Task details
Check each line of the records below and collect those that include the word "Hmon".

Available records
···
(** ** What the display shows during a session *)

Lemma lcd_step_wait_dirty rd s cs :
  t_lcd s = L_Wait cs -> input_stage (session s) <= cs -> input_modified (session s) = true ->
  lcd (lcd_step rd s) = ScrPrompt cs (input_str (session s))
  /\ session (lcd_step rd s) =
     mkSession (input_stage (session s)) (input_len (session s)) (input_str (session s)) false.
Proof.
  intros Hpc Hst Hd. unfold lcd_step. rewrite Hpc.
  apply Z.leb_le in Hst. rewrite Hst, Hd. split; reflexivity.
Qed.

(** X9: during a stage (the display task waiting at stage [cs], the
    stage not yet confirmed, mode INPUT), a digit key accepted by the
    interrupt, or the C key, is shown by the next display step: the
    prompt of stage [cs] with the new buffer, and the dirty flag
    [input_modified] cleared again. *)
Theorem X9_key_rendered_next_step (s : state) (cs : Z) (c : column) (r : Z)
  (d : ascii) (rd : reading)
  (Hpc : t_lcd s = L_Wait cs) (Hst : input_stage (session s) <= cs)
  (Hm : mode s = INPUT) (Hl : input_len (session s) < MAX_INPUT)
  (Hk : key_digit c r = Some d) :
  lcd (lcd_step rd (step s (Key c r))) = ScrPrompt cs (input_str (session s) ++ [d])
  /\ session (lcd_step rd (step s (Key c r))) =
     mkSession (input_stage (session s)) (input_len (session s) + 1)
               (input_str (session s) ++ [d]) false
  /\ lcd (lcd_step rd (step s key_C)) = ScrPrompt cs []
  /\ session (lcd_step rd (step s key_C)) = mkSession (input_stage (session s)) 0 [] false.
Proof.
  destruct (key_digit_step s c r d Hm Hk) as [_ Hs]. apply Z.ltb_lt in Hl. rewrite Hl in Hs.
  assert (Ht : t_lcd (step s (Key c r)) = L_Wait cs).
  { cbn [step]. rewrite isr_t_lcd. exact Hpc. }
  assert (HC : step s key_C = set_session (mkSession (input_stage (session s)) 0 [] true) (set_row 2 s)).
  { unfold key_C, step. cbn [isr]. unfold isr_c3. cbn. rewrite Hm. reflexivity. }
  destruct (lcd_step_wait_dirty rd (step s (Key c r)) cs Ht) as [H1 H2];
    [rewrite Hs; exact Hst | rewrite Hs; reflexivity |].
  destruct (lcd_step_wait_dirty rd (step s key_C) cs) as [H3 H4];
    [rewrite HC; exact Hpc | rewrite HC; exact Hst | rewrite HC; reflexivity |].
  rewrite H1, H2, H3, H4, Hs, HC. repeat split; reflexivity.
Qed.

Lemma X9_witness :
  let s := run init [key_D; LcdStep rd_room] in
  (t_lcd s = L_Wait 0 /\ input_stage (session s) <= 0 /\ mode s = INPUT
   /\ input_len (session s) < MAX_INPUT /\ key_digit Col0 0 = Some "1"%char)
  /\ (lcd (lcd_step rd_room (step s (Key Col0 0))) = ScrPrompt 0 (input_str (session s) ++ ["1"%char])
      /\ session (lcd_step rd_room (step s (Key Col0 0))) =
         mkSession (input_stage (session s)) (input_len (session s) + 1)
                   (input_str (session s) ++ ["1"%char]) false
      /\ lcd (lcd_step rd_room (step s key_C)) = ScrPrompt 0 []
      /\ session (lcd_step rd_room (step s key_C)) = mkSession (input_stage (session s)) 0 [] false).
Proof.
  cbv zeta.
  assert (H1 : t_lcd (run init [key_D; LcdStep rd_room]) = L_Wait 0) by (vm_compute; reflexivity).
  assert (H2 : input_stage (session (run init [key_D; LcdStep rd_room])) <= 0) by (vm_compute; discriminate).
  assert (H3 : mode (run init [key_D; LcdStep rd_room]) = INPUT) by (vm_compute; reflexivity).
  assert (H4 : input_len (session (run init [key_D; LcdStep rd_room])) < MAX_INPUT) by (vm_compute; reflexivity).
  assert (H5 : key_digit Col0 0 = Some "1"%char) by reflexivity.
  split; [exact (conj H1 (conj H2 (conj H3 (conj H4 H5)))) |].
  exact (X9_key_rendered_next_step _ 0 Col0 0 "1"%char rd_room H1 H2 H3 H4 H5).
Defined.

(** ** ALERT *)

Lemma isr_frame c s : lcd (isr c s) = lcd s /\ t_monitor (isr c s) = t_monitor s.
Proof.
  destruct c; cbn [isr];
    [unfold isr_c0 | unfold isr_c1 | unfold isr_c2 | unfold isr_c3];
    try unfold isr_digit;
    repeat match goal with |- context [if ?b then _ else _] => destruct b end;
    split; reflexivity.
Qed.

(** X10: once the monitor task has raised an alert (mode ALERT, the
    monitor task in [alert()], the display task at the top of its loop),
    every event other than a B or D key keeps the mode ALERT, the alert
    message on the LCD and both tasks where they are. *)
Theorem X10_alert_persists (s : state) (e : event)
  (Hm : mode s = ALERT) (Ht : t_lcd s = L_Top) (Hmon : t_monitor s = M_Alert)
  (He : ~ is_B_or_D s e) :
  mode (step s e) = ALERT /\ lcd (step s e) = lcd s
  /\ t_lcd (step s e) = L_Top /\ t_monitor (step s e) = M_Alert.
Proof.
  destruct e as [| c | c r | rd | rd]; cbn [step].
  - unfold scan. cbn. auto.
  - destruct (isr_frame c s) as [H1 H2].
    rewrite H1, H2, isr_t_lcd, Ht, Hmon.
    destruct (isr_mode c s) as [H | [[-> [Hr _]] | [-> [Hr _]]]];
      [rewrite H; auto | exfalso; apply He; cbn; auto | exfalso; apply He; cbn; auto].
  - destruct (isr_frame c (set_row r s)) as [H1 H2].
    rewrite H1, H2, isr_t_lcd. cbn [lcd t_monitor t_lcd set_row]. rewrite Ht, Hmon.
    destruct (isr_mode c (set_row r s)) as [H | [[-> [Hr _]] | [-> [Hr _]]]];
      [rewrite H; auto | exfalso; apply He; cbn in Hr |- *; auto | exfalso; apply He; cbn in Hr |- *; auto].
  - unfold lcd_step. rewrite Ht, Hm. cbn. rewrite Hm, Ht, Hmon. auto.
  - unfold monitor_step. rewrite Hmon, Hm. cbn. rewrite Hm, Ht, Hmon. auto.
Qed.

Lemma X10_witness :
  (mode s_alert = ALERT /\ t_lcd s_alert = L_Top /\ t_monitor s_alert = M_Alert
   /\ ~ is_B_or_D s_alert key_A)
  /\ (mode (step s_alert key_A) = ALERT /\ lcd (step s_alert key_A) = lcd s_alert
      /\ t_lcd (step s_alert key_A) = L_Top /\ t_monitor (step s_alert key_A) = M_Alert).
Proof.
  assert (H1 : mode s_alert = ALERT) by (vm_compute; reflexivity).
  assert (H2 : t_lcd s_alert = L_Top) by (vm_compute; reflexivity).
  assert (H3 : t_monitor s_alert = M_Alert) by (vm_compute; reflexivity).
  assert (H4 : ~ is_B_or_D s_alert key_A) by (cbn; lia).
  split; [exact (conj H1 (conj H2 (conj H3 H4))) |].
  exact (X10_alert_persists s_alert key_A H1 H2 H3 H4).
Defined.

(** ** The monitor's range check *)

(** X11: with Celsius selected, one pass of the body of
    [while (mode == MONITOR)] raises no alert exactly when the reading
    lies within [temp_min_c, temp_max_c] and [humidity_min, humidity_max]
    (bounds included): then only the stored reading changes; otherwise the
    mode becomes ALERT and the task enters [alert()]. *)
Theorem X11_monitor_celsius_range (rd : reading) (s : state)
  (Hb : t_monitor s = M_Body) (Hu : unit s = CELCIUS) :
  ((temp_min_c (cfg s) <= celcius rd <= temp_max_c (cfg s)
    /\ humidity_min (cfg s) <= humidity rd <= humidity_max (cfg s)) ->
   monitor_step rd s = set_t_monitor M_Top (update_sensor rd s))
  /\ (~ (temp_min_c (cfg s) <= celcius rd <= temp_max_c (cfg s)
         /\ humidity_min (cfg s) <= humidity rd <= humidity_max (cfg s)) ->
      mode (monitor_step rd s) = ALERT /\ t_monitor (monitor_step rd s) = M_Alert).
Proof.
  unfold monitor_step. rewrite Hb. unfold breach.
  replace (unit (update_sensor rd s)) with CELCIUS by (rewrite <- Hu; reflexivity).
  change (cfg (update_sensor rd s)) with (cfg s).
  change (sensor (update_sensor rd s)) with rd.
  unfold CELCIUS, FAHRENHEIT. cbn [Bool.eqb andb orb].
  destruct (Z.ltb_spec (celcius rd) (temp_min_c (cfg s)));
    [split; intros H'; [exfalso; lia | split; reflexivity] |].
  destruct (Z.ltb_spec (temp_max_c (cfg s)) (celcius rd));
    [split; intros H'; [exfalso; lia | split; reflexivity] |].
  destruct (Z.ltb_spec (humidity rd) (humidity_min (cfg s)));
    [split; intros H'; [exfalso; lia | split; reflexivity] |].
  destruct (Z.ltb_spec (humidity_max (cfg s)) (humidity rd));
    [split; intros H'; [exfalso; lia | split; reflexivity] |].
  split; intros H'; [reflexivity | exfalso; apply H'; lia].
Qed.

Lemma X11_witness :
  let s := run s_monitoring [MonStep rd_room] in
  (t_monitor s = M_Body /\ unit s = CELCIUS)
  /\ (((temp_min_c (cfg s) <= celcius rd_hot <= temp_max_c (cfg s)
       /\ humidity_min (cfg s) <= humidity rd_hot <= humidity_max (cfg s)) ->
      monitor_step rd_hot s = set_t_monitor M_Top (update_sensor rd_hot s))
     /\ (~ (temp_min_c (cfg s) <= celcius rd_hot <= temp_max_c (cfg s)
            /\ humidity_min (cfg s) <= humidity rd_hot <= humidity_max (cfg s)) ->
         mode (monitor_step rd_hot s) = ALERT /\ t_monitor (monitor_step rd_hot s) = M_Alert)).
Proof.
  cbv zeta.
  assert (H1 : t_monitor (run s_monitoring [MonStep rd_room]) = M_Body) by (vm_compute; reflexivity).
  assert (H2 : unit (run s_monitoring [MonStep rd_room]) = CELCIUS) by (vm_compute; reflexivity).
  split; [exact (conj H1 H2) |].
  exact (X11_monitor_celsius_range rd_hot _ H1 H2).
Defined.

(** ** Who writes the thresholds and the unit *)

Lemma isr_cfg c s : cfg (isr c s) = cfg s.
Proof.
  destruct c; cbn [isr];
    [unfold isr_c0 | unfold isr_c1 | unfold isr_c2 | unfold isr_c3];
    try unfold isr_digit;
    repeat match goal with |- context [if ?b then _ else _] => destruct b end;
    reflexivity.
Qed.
···
Response to the task
  (Hm : mode s = ALERT) (Ht : t_lcd s = L_Top) (Hmon : t_monitor s = M_Alert)
    rewrite H1, H2, isr_t_lcd, Ht, Hmon.
    rewrite H1, H2, isr_t_lcd. cbn [lcd t_monitor t_lcd set_row]. rewrite Ht, Hmon.
  - unfold lcd_step. rewrite Ht, Hm. cbn. rewrite Hm, Ht, Hmon. auto.
  - unfold monitor_step. rewrite Hmon, Hm. cbn. rewrite Hm, Ht, Hmon. auto.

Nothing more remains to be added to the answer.